ENV AIRFLOW__SECRETS__BACKEND=airflow.providers.amazon.aws.secrets.secrets_manager.SecretsManagerBackend
ENV AIRFLOW__SECRETS__BACKEND_KWARGS={"connections_prefix": "airflow/connections", "variables_prefix": "airflow/variables"}
In the next step, you’ll test that this configuration is valid locally.
If you want to deploy your project to a hosted Git repository before deploying to Astro Private Cloud, be sure to save<your-aws-key>and<your-aws-secret-key>in a secure manner. When you deploy to Astro Private Cloud, use the UI to set these values as secrets.
If you’d like to reference an AWS profile, you can also add the profile param to ENV AIRFLOW__SECRETS__BACKEND_KWARGS.To further customize the integration between Airflow and AWS Secrets Manager, reference Airflow documentation with the full list of available kwargs.

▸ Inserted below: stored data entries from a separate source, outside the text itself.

#[export] Instance TransactionResult_seen : Seen (enumerator all_results TransactionResult_code)
  (fun r => Some (TransactionResult_code r)).
Proof. apply enumerator_seen. by intros []. Qed.
#[export] Instance TransactionCommonHeader_packed : Packed TransactionCommonHeader_format := _.
#[export] Instance TransactionResult_packed : Packed TransactionResult_format := _.
#[export] Instance Transaction_packed : Packed Transaction_format := _.
#[export] Instance StructurallyBadMessage_packed : Packed StructurallyBadMessage_format := _.
#[export] Instance record_member_packed type : Packed (record_member type).
Proof. unfold record_member. repeat (destruct (type =? _); [apply _|]). apply _. Qed.
#[export] Instance GradidoRecord_packed : Packed GradidoRecord_format := _.

(** ** Lines of the group register *)

Definition GroupRecord_format : Format GroupRecord :=
  struct (fun '(a, (t, (s, (h, g)))) => mkGroupRecord a t s h g)
    (fun r => (gr_alias r, (gr_topic_id r, (gr_success r, (gr_hedera_transaction r, gr_signature r)))))
    (raw GROUP_ALIAS_LENGTH ** HederaTopicID_format ** boolean ** HederaTransaction_format ** Signature_format).
Definition sizeof_GroupRegisterRecord : nat :=
  1 + foldr Nat.max O [fm_size GroupRecord_format; fm_size StructurallyBadMessage_format; MEMO_PART_SIZE].
(** The union is looked at as a group record only. *)
Definition GroupRegisterRecord_format : Format GroupRegisterRecord :=
  struct (fun '(t, g) => mkGroupRegisterRecord t g) (fun r => (grr_type r, grr_group r))
    (uint 1 ** member (sizeof_GroupRegisterRecord - 1) GroupRecord_format).
Lemma transfer_fits g b :
  opt_ok transfer_ok g = true -> translate_transfer g = Some b ->
  fm_fits (member sizeof_body (body_member (transaction_type b))) b = true.
Proof.
  intros H E. destruct g as [[t|t|t]|]; cbn [opt_ok transfer_ok translate_transfer] in *; [| | |by injection E as <-].
  1: rewrite !andb_true_iff in H; destruct H as [Hs Hr].
  2,3: unfold cross_ok in H; rewrite !andb_true_iff in H; destruct H as [[[Hs Hr] Hg] Ht].
  all: open_option.
  all: repeat match goal with
    | E : whole_amount _ = Some _ |- _ => apply whole_amount_fits in E
    | E : translate_key (pb.pubkey _) = Some _ |- _ => apply (amount_key _ _ Hs) in E
    | E : translate_key _ = Some _ |- _ => apply (c_str_read_fits_raw _ _ _ Hr) in E
    | E : translate_paired _ _ = Some _ |- _ => apply (paired_fits _ _ _ Ht Hg) in E
    end; fit_member.
Qed.

Lemma data_fits d b :
  opt_ok data_ok d = true -> translate_data d = Some b ->
  fm_fits (member sizeof_body (body_member (transaction_type b))) b = true.
Proof.
  intros H E. destruct d as [[g|r|u|m| |]|]; cbn [opt_ok data_ok translate_data] in *; try (by injection E as <-).
  - by eapply transfer_fits.
  - unfold translate_creation in E. open_option.
    match goal with E : whole_amount _ = Some _ |- _ => apply whole_amount_fits in E end.
    match goal with E : translate_key _ = Some _ |- _ => apply (amount_key _ _ H) in E end. fit_member.
  - unfold translate_friends_update in E. open_option.
    match goal with E : field_write _ _ = Some _ |- _ => apply (field_write_fits_raw PUB_KEY_LENGTH _ _ H) in E end.
    destruct (pb.action u =? 0); fit_member.
  - rewrite !andb_true_iff in H. destruct H as [[Hu Ht] Hg]. unfold translate_member_update in E. open_option.
    match goal with E : translate_key _ = Some _ |- _ => apply (c_str_read_fits_raw _ _ _ Hu) in E end.
    destruct (u8 _ =? 0); [simplify_eq; fit_member|]. open_option.
    match goal with E : translate_paired _ _ = Some _ |- _ => apply (paired_fits _ _ _ Ht Hg) in E end.
    destruct (u8 _ =? 1); fit_member.
Qed.

Lemma memo_fits m memo : bytesb m = true -> memo_main m = Some memo -> fm_fits (raw MEMO_MAIN_SIZE) memo = true.
Proof.
  intros H. unfold memo_main. destruct (multipart_memo m); [by apply c_str_read_fits_raw|by apply field_write_fits_raw].
Qed.

Abbreviation stored r := (fm_fits GradidoRecord_format r = true).

Lemma memo_records_fit m rs : bytesb m = true -> memo_records m = Some rs -> Forall (fun r => stored r) rs.
Proof.
  intros H. unfold memo_records. destruct (multipart_memo m); [|intros [= <-]; constructor].
  intros E. open_option. repeat constructor.
  assert (fm_fits (raw MEMO_PART_SIZE) x = true) as Hx; [|exact Hx].
  eapply field_write_fits_raw; [|done]. apply forallb_all, Forall_take, Forall_drop. by apply forallb_all.
Qed.

Lemma signature_record_fit pairs j cs count l n :
  forallb signature_ok pairs = true -> signature_record pairs j cs count = Some (l, n) ->
  Forall (fun s => fm_fits Signature_format s = true) l /\ (length l <= j)%nat.
Proof.
  intros Hp. revert cs l n. induction j as [|j IH]; intros cs l n; cbn [signature_record].
  { intros [= <- _]. by split; [constructor|cbn]. }
  intros (p & Ep & (s & Es & H)%bind_Some)%bind_Some. apply forallb_all in Hp as Hp'.
  pose proof (signature_fits p s (Forall_lookup_1 _ _ _ _ Hp' Ep) Es) as Hs.
  destruct (S cs =? count)%nat; [injection H as <- _; split; [by repeat constructor|cbn; lia]|].
  apply bind_Some in H as ([l' n'] & E & [= <- _]). apply IH in E as [H1 H2]. split; [by constructor|cbn in *; lia].
Qed.

Lemma signature_array_fits l :
  Forall (fun s => fm_fits Signature_format s = true) l -> (length l <= SIGNATURES_PER_RECORD)%nat ->
  stored (GR_signatures (signature_array l)).
Proof.
  intros H Hl. assert (fm_fits (array SIGNATURES_PER_RECORD Signature_format) (signature_array l) = true) as Hx; [|exact Hx].
  cbn [fm_fits array]. apply andb_true_intro. split.
  - apply Nat.eqb_eq. unfold signature_array. rewrite length_app, length_replicate. lia.
  - apply forallb_all, Forall_app. split; [done|]. by apply Forall_replicate.
Qed.

Lemma signature_records_fit pairs n cs count rs :
  forallb signature_ok pairs = true -> signature_records pairs n cs count = Some rs -> Forall (fun r => stored r) rs.
Proof.
  intros Hp. revert cs rs. induction n as [|n IH]; intros cs rs; cbn [signature_records]; [intros [= <-]; constructor|].
  intros ([l k] & E & (rest & Er & [= <-])%bind_Some)%bind_Some. constructor; [|by eapply IH].
  apply signature_array_fits; eapply signature_record_fit; eauto.
Qed.

Lemma data_type d b : translate_data d = Some b -> 0 <= transaction_type b <= 9.
Proof.
  intros H%translate_data_typed. destruct b as [| | | | | | | | |c]; cbn in *; lia.
Qed.

Lemma uintb_uwrap w z : 0 <= w -> uintb w (uwrap w z) = true.
Proof. intros H. pose proof (uwrap_range w z H). unfold uintb. apply andb_true_iff. lia. Qed.

Lemma transaction_fits v p i ht sig n b r m :
  uintb 32 v = true -> uintb 32 p = true -> fm_fits HederaTimestamp_format i = true ->
  fm_fits HederaTransaction_format ht = true -> fm_fits Signature_format sig = true -> uintb 8 n = true ->
  0 <= transaction_type b <= 9 -> fm_fits (member sizeof_body (body_member (transaction_type b))) b = true ->
  fm_fits (raw MEMO_MAIN_SIZE) m = true ->
  stored (GR_transaction (mkTransaction v p i ht sig n b r m)).
Proof.
  intros. cut (fm_fits Transaction_format (mkTransaction v p i ht sig n b r m) = true); [trivial|].
  cbn [fm_fits Transaction_format struct seen followed variant tagged TransactionCommonHeader_format fst snd version_number parts
       transaction_id hedera_transaction signature signature_count body tr_result memo].
  rewrite !andb_true_iff. split_and!; try done; cbn [fm_fits uint].
  - apply andb_true_iff. change (2 ^ bits 1) with 256. lia.
  - by destruct r.
Qed.

(** ** Messages of a ledger *)

Section ledger.
Context (parse_GradidoTransaction : bytes -> pb.GradidoTransaction) (parse_TransactionBody : bytes -> pb.TransactionBody).
Context (parse_AddGroupToRegister : bytes -> pb.AddGroupToRegister).
Context (gt_ok : forall l, transaction_ok (parse_GradidoTransaction l) = true).
Context (tb_ok : forall l, body_ok (parse_TransactionBody l) = true).
Context (gr_ok : forall l, register_ok (parse_AddGroupToRegister l) = true).

(** Every record a message of the topic is translated to fits its struct. *)
Theorem translated_records_fit t b0 b :
  response_ok t = true -> translate_from_ctr parse_GradidoTransaction parse_TransactionBody t b0 = Ret tt b ->
  Forall (fun r => stored r) (buff b).
Proof using gt_ok tb_ok.
  intros Ht H. apply translate_Ret in H as [->|(p & sig & ht & body & memo & memos & sigs & Hc & Hp & Hs & Hh & Hb & Hm & Hr & Hg & ->)];
    [constructor|]. cbn [buff].
  pose proof (gt_ok (pb.message t)) as Hgt. apply andb_true_iff in Hgt as [Hsig _].
  pose proof (tb_ok (pb.body_bytes (parse_GradidoTransaction (pb.message t)))) as Htb. apply andb_true_iff in Htb as [Hmemo Hdata].
  constructor; [|apply Forall_app; split; [by eapply memo_records_fit|by eapply signature_records_fit]].
  assert (fm_fits Signature_format sig = true) as Hsf.
  { eapply signature_fits; [|exact Hs]. apply forallb_all in Hsig. by eapply Forall_lookup_1 in Hsig. }
  apply transaction_fits; try assumption; [apply uintb_uwrap; lia..|reflexivity|by eapply hedera_fits| |
    by eapply data_type|by eapply data_fits|by eapply memo_fits].
  change MAXIMUM_SIGNATURE_COUNT with 10 in Hc. change MINIMUM_SIGNATURE_COUNT with 1 in Hc. unfold uintb. lia.
Qed.

(** ** Messages of the group register *)

Lemma alias_fits s a : bytesb s = true -> write_alias s = Some a -> fm_fits (raw GROUP_ALIAS_LENGTH) a = true.
Proof.
  intros H. apply field_write_fits_raw. apply forallb_all, Forall_app. split; [|by apply (zeros_all 1)].
  apply forallb_all in H. induction H as [|c s Hc _ IH]; [constructor|]. cbn [cstr]. destruct (c =? 0); by constructor.
Qed.

Lemma topic_fits o :
  opt_ok topic_id_ok o = true -> fm_fits HederaTopicID_format (translate_TopicID_from_pb (pb.get_TopicID o)) = true.
Proof. destruct o as [t|]; [|done]. intros H. apply andb_true_iff in H as [[Hs Hr]%andb_true_iff Ht].
  do 2 (apply andb_true_intro; split; [done|]). exact Ht. Qed.

(** The same for the records of the group register. *)
Theorem translated_register_fits t b0 b :
  response_ok t = true -> translate_from_ctr_register parse_AddGroupToRegister t b0 = Ret tt b ->
  Forall (fun r => fm_fits GroupRegisterRecord_format r = true) (buff b).
Proof using gr_ok.
  intros Ht. unfold translate_from_ctr_register, set_batch, bind, modify, try_catch, try_translate_register.
  pose proof (gr_ok (pb.message t)) as Hgr. apply andb_true_iff in Hgr as [Ha Hi].
  destruct (pb.reset_group_register _); [intros [= <-]; constructor|].
  unfold bind, of_option, ret, set_batch, modify.
  destruct (write_alias _) as [a|] eqn:Ea; [|discriminate].
  destruct (translate_HederaTransaction_from_pb t) as [h|] eqn:Eh; [|discriminate]. intros [= <-].
  repeat constructor.
  cbn [fm_fits GroupRegisterRecord_format GroupRecord_format struct seen followed member fst snd grr_type grr_group gr_alias
       gr_topic_id gr_success gr_hedera_transaction gr_signature].
  rewrite (alias_fits _ _ Ha Ea), (topic_fits _ Hi), (hedera_fits _ _ Ht Eh). reflexivity.
Qed.
End ledger.

(** ** Restarting from what lies on the disk *)

Section disk.
Context {T : Type} (F : Format T) `{!Packed F}.
Context (RecCount : nat) (optimal_cache_size interval : N).
Context `{FNR : !FileNameResolver, BFN : !BadFileNames, SORT : !StdSort}.

(** The bytes of every file, and the file a node finds in bytes: whole
    lines, and a rest. *)
Definition disk_of (s : Blockchain T) : gmap string bytes :=
  (fun f => file_bytes F (f_recs f)) <$> ft_fs (bc_tiles s).
Definition file_of (l : bytes) : option (File (Rec T)) :=
  recs ← file_records F l; Some (mkFile recs (length l mod fm_size (Rec_format F)) true true true).

Definition block_fits (b : list T * bytes) : Prop :=
  Forall (fun p => fm_fits F p = true) b.1 /\ fm_fits (raw BLOCKCHAIN_CHECKSUM_SIZE) b.2 = true.

Lemma checksum_line_fits c :
  fm_fits (raw BLOCKCHAIN_CHECKSUM_SIZE) c = true -> fm_fits (Rec_format F) (checksum_rec c) = true.
Proof.
  intros H. enough ((BLOCKCHAIN_CHECKSUM_SIZE <=? Nat.max (fm_size F) BLOCKCHAIN_CHECKSUM_SIZE)%nat
    && fm_fits (raw BLOCKCHAIN_CHECKSUM_SIZE) c = true) as E by exact E.
  apply andb_true_intro. split; [apply Nat.leb_le; lia|exact H].
Qed.

Lemma mk_block_fits b : block_fits b -> Forall (fun r => fm_fits (Rec_format F) r = true) (mk_block RecCount b).
Proof.
  intros [Hp Hc]. unfold mk_block. rewrite !Forall_app. split_and!.
  - apply Forall_fmap. eapply Forall_impl; [|exact Hp]. intros p Hfit. by apply line_fits.
  - constructor; [by apply checksum_line_fits|constructor].
  - by apply Forall_replicate.
Qed.

Lemma block_file_found b :
  block_fits b -> file_of (file_bytes F (mk_block RecCount b)) = Some (good_file (mk_block RecCount b)).
Proof using Type*.
  intros Hb. pose proof (mk_block_fits b Hb) as Hl. unfold file_of.
  rewrite (file_records_put F _ Hl). cbn [mbind option_bind].
  rewrite length_file_bytes by done. rewrite Nat.Div0.mod_mul. done.
Qed.

(** C3: a process that reads from the disk the bytes another one wrote, parses
    the lines and constructs the object over them ends, after the validation
    of its blocks, in a well-formed chain with the blocks that were written:
    nothing of a record is lost on the way through the file. *)
Theorem restart_from_disk s tds bs clock :
  (2 <= RecCount)%nat -> bc_rep RecCount s tds bs -> Forall block_fits bs ->
  let fs := omap file_of (disk_of s) in
  get_file_count (regular_files fs) = Some (N.of_nat (length bs)) ->
  exists s0 s' tds', Blockchain_init RecCount fs [] clock = Ret tt s0
    /\ validate_all RecCount optimal_cache_size interval (length bs) s0 = Ret tt s'
    /\ bc_rep RecCount s' tds' bs.
Proof using Type*.
  intros HR Hrep Hfit fs Hcount. pose proof (bc_tiles_ok _ _ _ _ Hrep) as Hk.
  destruct (init_ok RecCount fs bs clock HR (bc_sizes _ _ _ _ Hrep) (bc_full _ _ _ _ Hrep))
    as (s0 & tds0 & E0 & Hrv & _); [| |done|].
  - intros i b Hb. destruct (lookup_lt_is_Some_2 (ft_tiles (bc_tiles s)) i) as [t Ht].
    { rewrite <- (rep_blocks _ _ _ _ (tk_rep _ _ _ _ Hk)), length_map. eauto using lookup_lt_Some. }
    destruct (tk_lookup RecCount _ _ _ _ _ Hk Ht) as (d & recs & _ & Hr & _ & Hfs & _).
    rewrite list_lookup_fmap, Hb in Hr. injection Hr as <-.
    unfold fs, disk_of. rewrite lookup_omap, lookup_fmap, Hfs. cbn.
    apply block_file_found. by eapply Forall_lookup_1 in Hfit.
  - intros n Hn. unfold fs, disk_of. rewrite lookup_omap, lookup_fmap, (tk_more _ _ _ _ Hk); [done|].
    by rewrite length_map.
  - destruct (validate_all_ok RecCount optimal_cache_size interval bs (length bs) s0 tds0 0 0 Hrv eq_refl)
      as (s' & tds' & E' & Hrv').
    exists s0, s', tds'. auto using recovered.
Qed.
End disk.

Step 3: Run an example Dag to test AWS Secrets Manager locally

To test Secrets Manager, write a simple Dag which calls your secret and add this Dag to your Astro project’s dags directory. For example, you can use the following Dag to print the value of an Airflow variable to your task logs:
from datetime import datetime

from airflow import DAG
from airflow.models import Variable
from airflow.operators.python import PythonOperator

def print_var():
    my_var = Variable.get("<your-variable-key>")
    print(f'My variable is: {my_var}')

with DAG('example_secrets_dags', start_date=datetime(2022, 1, 1), schedule=None) as dag:

  test_task = PythonOperator(
      task_id='test-task',
      python_callable=print_var,
)
To test your changes:
  1. Run astro dev restart to push your changes to your local Airflow environment.
  2. In the Airflow UI (http://localhost:8080/admin/), trigger your new dag.
  3. Click on test-task > View Logs. If you ran the example Dag above, you should see the contents of your secret in the task logs:
    {logging_mixin.py:109} INFO - My variable is: my-test-variable
    

Step 4: Deploy to Astro Private Cloud

Once you’ve confirmed that the integration with AWS Secrets Manager works locally, you can complete a similar set-up with a Deployment on Astro Private Cloud.
  1. In the Astro Private Cloud UI, add the same environment variables found in your Dockerfile to your Deployment environment variables. Specify both AWS_ACCESS_KEY_ID and AWS_SECRET_ACCESS_KEY as secret ensure that your credentials are stored securely.
  2. In your Astro project, delete the environment variables from your Dockerfile.
  3. Deploy your changes to Astro Private Cloud.
Now, any Airflow variable or connection that you write to AWS Secrets Manager can be automatically pulled by any Dag in your Deployment on Astro Private Cloud.